Task brief: Somewhere below, one line contains "Lemma finished_step op" and a later line contains "Theorem finished_batch_is_sealed ops". Output those two lines and everything between them exactly, and nothing else.

Listed entries:
▽
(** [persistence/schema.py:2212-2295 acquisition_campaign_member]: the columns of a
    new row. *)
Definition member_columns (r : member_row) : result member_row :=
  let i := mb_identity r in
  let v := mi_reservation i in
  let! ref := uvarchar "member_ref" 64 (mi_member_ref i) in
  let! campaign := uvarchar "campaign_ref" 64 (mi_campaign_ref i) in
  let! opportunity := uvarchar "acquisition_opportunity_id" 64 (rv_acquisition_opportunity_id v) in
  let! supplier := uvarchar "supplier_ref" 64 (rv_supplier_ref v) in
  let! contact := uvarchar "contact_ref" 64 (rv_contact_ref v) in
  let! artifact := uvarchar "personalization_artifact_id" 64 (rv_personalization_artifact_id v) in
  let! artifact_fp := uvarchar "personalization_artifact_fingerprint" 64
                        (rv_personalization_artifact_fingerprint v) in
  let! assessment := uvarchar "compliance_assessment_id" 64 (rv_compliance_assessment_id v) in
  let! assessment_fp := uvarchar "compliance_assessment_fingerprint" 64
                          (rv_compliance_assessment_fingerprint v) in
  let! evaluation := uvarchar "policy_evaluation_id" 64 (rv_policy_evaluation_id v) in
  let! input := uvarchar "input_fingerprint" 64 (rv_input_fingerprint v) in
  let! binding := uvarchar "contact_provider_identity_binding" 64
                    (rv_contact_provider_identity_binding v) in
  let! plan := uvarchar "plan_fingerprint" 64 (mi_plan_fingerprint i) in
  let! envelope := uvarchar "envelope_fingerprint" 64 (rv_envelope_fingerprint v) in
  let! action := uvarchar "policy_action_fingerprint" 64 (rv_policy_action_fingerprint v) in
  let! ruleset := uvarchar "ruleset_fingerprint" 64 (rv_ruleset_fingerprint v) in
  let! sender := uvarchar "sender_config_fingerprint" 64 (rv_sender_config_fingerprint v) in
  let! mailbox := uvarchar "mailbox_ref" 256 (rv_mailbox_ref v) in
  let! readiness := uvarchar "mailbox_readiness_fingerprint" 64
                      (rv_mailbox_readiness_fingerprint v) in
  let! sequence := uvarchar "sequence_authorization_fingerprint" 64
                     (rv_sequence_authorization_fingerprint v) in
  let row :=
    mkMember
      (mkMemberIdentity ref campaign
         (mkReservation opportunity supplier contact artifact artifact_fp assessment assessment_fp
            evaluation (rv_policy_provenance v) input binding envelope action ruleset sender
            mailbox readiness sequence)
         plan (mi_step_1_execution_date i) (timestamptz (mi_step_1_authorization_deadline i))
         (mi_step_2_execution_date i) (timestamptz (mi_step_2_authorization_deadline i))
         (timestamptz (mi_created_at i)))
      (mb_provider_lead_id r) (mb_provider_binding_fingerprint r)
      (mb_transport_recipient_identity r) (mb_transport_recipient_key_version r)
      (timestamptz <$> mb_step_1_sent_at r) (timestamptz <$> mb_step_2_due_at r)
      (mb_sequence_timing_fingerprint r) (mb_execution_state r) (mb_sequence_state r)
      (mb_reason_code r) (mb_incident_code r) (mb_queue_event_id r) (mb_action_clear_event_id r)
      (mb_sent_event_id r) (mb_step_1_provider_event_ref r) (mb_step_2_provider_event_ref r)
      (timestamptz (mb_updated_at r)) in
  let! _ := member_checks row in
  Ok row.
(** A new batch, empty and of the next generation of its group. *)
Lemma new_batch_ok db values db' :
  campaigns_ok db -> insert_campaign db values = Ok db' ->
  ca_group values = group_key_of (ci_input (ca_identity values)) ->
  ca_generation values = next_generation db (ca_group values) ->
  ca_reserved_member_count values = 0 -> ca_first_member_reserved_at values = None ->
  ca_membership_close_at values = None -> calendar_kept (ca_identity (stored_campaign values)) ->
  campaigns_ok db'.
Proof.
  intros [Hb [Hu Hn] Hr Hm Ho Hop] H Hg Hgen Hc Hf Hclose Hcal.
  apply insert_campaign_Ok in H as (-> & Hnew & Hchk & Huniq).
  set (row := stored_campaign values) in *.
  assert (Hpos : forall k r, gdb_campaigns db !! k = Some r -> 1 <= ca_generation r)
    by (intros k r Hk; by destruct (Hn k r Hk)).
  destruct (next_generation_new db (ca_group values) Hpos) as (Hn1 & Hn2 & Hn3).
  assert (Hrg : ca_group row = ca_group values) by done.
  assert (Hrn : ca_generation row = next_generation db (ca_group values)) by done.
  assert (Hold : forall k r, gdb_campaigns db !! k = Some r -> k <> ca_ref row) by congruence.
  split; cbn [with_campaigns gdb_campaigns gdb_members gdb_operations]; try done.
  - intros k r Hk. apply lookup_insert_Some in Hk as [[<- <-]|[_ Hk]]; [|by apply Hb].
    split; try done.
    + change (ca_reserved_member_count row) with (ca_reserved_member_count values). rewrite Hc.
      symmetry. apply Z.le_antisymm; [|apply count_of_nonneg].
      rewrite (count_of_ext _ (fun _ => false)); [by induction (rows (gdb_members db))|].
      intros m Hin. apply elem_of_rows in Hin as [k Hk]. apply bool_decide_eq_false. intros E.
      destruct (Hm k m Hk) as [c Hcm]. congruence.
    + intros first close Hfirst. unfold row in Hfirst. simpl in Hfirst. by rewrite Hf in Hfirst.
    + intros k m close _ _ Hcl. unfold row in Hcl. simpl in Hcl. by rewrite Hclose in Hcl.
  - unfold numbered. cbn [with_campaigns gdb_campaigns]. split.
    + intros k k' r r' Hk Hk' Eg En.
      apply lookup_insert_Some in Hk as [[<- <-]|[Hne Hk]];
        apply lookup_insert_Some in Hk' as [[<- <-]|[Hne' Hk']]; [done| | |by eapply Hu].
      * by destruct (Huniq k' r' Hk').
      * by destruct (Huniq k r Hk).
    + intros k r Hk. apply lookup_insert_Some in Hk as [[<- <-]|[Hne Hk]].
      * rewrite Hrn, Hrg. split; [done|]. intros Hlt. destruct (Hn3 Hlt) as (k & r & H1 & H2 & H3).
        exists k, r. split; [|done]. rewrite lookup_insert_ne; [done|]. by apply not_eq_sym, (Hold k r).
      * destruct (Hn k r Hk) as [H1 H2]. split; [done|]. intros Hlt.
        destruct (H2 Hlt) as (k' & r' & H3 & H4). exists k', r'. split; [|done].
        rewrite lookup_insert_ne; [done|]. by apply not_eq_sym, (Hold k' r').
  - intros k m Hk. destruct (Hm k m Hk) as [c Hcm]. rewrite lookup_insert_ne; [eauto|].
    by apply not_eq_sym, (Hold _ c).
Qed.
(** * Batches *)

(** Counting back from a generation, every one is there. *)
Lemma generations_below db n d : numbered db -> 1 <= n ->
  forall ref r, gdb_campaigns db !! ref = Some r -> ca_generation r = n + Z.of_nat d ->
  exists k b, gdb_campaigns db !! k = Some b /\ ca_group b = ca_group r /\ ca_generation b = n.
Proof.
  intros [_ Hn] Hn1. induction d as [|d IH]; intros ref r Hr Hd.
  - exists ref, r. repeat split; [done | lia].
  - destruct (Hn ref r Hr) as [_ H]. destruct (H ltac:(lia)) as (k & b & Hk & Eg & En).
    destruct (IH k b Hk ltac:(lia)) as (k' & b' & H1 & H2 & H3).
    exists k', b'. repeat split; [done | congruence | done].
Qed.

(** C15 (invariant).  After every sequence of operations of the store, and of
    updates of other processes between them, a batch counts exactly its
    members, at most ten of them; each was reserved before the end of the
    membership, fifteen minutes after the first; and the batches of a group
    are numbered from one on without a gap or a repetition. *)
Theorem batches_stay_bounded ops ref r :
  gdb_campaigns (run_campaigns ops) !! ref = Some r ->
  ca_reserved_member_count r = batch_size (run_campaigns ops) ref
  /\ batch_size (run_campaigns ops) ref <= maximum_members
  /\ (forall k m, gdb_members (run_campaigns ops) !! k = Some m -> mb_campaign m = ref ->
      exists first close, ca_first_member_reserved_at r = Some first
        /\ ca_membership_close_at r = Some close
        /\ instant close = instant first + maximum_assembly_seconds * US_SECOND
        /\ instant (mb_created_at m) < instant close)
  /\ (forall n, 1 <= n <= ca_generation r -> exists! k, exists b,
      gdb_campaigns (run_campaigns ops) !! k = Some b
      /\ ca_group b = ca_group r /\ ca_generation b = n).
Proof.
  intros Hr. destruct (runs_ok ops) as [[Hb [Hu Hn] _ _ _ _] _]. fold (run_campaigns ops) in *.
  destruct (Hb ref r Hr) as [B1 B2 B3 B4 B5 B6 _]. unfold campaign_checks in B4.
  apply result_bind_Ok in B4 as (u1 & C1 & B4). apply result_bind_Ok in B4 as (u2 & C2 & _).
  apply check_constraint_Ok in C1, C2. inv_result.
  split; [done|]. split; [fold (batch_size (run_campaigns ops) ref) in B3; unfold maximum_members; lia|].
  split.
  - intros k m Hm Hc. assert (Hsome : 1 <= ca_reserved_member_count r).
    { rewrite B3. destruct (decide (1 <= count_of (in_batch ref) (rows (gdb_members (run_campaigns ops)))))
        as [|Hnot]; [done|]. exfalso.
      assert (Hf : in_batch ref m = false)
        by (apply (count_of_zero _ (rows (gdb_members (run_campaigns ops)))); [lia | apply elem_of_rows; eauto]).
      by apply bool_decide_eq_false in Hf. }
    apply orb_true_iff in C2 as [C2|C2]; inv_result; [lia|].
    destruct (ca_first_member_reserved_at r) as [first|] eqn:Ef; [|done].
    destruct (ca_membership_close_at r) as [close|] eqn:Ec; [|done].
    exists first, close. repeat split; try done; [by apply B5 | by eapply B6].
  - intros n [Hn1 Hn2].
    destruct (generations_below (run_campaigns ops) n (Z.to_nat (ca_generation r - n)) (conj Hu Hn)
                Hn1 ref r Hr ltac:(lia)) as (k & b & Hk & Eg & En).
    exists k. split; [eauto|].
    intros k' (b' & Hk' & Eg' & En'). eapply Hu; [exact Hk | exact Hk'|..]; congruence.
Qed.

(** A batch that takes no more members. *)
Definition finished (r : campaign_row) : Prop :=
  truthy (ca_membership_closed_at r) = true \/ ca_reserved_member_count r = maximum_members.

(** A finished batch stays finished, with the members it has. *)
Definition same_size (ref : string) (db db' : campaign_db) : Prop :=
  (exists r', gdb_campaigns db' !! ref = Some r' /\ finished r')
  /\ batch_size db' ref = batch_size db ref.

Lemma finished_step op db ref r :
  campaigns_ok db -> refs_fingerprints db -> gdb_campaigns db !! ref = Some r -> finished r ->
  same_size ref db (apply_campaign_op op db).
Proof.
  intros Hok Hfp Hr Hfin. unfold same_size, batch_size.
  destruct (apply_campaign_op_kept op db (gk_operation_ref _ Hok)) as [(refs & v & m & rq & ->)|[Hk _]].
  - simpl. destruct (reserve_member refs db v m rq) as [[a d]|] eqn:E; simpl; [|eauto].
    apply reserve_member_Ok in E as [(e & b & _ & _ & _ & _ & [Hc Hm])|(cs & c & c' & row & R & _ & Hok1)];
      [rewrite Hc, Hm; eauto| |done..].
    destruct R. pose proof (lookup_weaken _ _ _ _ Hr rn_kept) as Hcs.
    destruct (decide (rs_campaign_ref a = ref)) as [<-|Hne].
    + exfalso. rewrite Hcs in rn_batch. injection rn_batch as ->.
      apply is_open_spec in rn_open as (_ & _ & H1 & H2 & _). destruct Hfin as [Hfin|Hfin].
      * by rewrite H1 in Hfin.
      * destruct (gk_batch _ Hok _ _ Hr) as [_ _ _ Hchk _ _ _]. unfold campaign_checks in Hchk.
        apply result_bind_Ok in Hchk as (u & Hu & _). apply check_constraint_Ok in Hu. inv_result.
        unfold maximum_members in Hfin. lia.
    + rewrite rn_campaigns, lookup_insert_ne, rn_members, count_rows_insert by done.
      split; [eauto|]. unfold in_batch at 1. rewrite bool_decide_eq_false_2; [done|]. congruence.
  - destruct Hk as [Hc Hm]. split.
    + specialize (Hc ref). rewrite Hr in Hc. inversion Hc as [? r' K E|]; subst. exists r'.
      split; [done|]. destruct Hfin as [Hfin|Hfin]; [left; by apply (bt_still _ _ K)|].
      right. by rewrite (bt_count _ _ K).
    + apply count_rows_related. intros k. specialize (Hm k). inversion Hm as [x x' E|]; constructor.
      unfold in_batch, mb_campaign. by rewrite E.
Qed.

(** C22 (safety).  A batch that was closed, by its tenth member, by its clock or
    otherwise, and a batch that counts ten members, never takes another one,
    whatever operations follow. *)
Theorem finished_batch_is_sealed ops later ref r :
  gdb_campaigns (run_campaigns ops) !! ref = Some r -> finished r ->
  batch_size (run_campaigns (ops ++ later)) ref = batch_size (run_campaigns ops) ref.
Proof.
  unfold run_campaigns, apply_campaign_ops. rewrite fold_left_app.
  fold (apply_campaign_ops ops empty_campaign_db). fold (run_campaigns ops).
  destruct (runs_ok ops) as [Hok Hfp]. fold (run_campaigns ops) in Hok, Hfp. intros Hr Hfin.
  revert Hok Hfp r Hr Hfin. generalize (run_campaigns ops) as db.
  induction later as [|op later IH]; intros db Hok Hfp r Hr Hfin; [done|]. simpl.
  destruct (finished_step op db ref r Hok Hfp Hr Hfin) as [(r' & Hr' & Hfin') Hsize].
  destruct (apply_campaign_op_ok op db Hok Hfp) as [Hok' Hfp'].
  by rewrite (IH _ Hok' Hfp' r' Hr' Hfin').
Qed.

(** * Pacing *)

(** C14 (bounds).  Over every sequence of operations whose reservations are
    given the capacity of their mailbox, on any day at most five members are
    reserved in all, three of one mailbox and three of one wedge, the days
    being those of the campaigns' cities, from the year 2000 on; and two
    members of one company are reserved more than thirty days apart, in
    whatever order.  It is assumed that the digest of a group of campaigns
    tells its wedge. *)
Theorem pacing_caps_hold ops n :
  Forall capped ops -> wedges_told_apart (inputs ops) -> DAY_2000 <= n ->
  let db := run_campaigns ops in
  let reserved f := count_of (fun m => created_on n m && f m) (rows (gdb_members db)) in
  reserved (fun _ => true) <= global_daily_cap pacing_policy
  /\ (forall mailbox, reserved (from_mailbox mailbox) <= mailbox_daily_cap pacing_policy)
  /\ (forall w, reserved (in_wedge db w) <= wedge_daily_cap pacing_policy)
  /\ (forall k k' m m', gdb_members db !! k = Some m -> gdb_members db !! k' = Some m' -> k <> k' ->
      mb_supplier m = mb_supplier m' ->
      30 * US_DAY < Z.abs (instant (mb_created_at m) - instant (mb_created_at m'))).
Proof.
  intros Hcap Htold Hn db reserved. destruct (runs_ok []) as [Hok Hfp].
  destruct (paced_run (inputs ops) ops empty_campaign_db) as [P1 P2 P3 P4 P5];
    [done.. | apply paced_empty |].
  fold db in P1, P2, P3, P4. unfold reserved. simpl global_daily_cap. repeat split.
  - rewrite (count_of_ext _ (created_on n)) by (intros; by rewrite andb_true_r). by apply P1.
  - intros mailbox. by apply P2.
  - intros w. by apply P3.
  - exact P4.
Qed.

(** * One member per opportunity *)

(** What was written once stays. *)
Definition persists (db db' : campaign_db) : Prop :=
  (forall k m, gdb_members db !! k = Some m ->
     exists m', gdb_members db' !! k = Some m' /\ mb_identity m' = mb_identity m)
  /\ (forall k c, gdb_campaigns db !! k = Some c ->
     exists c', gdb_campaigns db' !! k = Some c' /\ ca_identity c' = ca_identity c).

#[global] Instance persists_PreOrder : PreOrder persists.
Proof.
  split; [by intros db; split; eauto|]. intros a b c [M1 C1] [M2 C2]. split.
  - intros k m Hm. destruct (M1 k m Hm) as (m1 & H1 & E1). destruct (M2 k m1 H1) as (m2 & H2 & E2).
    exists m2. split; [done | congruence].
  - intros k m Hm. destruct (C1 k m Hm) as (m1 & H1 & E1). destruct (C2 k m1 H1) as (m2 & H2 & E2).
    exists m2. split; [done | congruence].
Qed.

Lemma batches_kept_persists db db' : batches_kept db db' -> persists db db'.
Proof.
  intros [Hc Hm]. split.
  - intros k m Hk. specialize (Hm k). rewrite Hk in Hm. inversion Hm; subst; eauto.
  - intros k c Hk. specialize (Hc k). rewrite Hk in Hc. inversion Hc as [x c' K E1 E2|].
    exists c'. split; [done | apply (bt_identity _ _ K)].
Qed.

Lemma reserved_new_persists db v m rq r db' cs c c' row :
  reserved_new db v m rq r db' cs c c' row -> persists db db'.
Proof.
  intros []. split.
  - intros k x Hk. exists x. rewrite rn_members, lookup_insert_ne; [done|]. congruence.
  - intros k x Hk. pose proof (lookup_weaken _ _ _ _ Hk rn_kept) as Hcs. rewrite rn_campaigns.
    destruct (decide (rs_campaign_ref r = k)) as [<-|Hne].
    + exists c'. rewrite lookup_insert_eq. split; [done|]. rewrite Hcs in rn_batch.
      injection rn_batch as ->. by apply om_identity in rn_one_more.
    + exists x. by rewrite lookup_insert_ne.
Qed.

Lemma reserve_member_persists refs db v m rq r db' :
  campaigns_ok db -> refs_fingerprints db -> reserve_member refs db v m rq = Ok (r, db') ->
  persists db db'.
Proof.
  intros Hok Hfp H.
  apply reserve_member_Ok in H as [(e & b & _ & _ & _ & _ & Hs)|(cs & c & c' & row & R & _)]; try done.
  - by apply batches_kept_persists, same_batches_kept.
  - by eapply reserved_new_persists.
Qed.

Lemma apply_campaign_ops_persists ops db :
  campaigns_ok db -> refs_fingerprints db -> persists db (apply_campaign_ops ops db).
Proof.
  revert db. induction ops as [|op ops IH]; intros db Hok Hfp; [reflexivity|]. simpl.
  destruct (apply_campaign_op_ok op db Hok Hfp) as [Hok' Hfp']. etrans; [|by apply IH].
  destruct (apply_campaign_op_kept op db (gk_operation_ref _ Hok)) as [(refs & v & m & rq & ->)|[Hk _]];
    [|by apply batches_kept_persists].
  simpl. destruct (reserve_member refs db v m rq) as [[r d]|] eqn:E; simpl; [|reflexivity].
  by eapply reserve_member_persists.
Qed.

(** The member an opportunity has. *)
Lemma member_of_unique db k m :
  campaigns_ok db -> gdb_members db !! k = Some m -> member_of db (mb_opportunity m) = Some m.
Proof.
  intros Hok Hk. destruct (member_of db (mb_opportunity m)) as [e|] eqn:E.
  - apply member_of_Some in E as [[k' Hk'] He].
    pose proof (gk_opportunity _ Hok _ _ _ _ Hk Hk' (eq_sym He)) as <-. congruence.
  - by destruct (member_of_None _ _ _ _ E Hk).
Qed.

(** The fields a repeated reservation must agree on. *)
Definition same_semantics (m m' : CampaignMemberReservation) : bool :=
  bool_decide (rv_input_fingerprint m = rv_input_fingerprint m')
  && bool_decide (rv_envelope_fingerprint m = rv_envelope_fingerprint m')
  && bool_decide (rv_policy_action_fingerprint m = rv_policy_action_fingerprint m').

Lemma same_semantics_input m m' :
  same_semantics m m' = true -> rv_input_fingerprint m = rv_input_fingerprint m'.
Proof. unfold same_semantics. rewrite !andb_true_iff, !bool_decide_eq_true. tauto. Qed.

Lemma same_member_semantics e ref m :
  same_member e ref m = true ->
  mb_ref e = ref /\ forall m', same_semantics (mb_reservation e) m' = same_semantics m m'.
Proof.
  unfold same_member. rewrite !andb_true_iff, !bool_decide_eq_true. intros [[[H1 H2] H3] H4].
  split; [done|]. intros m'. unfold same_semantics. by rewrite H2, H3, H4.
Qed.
△
Written answer:
Lemma finished_step op db ref r :
  campaigns_ok db -> refs_fingerprints db -> gdb_campaigns db !! ref = Some r -> finished r ->
  same_size ref db (apply_campaign_op op db).
Proof.
  intros Hok Hfp Hr Hfin. unfold same_size, batch_size.
  destruct (apply_campaign_op_kept op db (gk_operation_ref _ Hok)) as [(refs & v & m & rq & ->)|[Hk _]].
  - simpl. destruct (reserve_member refs db v m rq) as [[a d]|] eqn:E; simpl; [|eauto].
    apply reserve_member_Ok in E as [(e & b & _ & _ & _ & _ & [Hc Hm])|(cs & c & c' & row & R & _ & Hok1)];
      [rewrite Hc, Hm; eauto| |done..].
    destruct R. pose proof (lookup_weaken _ _ _ _ Hr rn_kept) as Hcs.
    destruct (decide (rs_campaign_ref a = ref)) as [<-|Hne].
    + exfalso. rewrite Hcs in rn_batch. injection rn_batch as ->.
      apply is_open_spec in rn_open as (_ & _ & H1 & H2 & _). destruct Hfin as [Hfin|Hfin].
      * by rewrite H1 in Hfin.
      * destruct (gk_batch _ Hok _ _ Hr) as [_ _ _ Hchk _ _ _]. unfold campaign_checks in Hchk.
        apply result_bind_Ok in Hchk as (u & Hu & _). apply check_constraint_Ok in Hu. inv_result.
        unfold maximum_members in Hfin. lia.
    + rewrite rn_campaigns, lookup_insert_ne, rn_members, count_rows_insert by done.
      split; [eauto|]. unfold in_batch at 1. rewrite bool_decide_eq_false_2; [done|]. congruence.
  - destruct Hk as [Hc Hm]. split.
    + specialize (Hc ref). rewrite Hr in Hc. inversion Hc as [? r' K E|]; subst. exists r'.
      split; [done|]. destruct Hfin as [Hfin|Hfin]; [left; by apply (bt_still _ _ K)|].
      right. by rewrite (bt_count _ _ K).
    + apply count_rows_related. intros k. specialize (Hm k). inversion Hm as [x x' E|]; constructor.
      unfold in_batch, mb_campaign. by rewrite E.
Qed.

(** C22 (safety).  A batch that was closed, by its tenth member, by its clock or
    otherwise, and a batch that counts ten members, never takes another one,
    whatever operations follow. *)
Theorem finished_batch_is_sealed ops later ref r :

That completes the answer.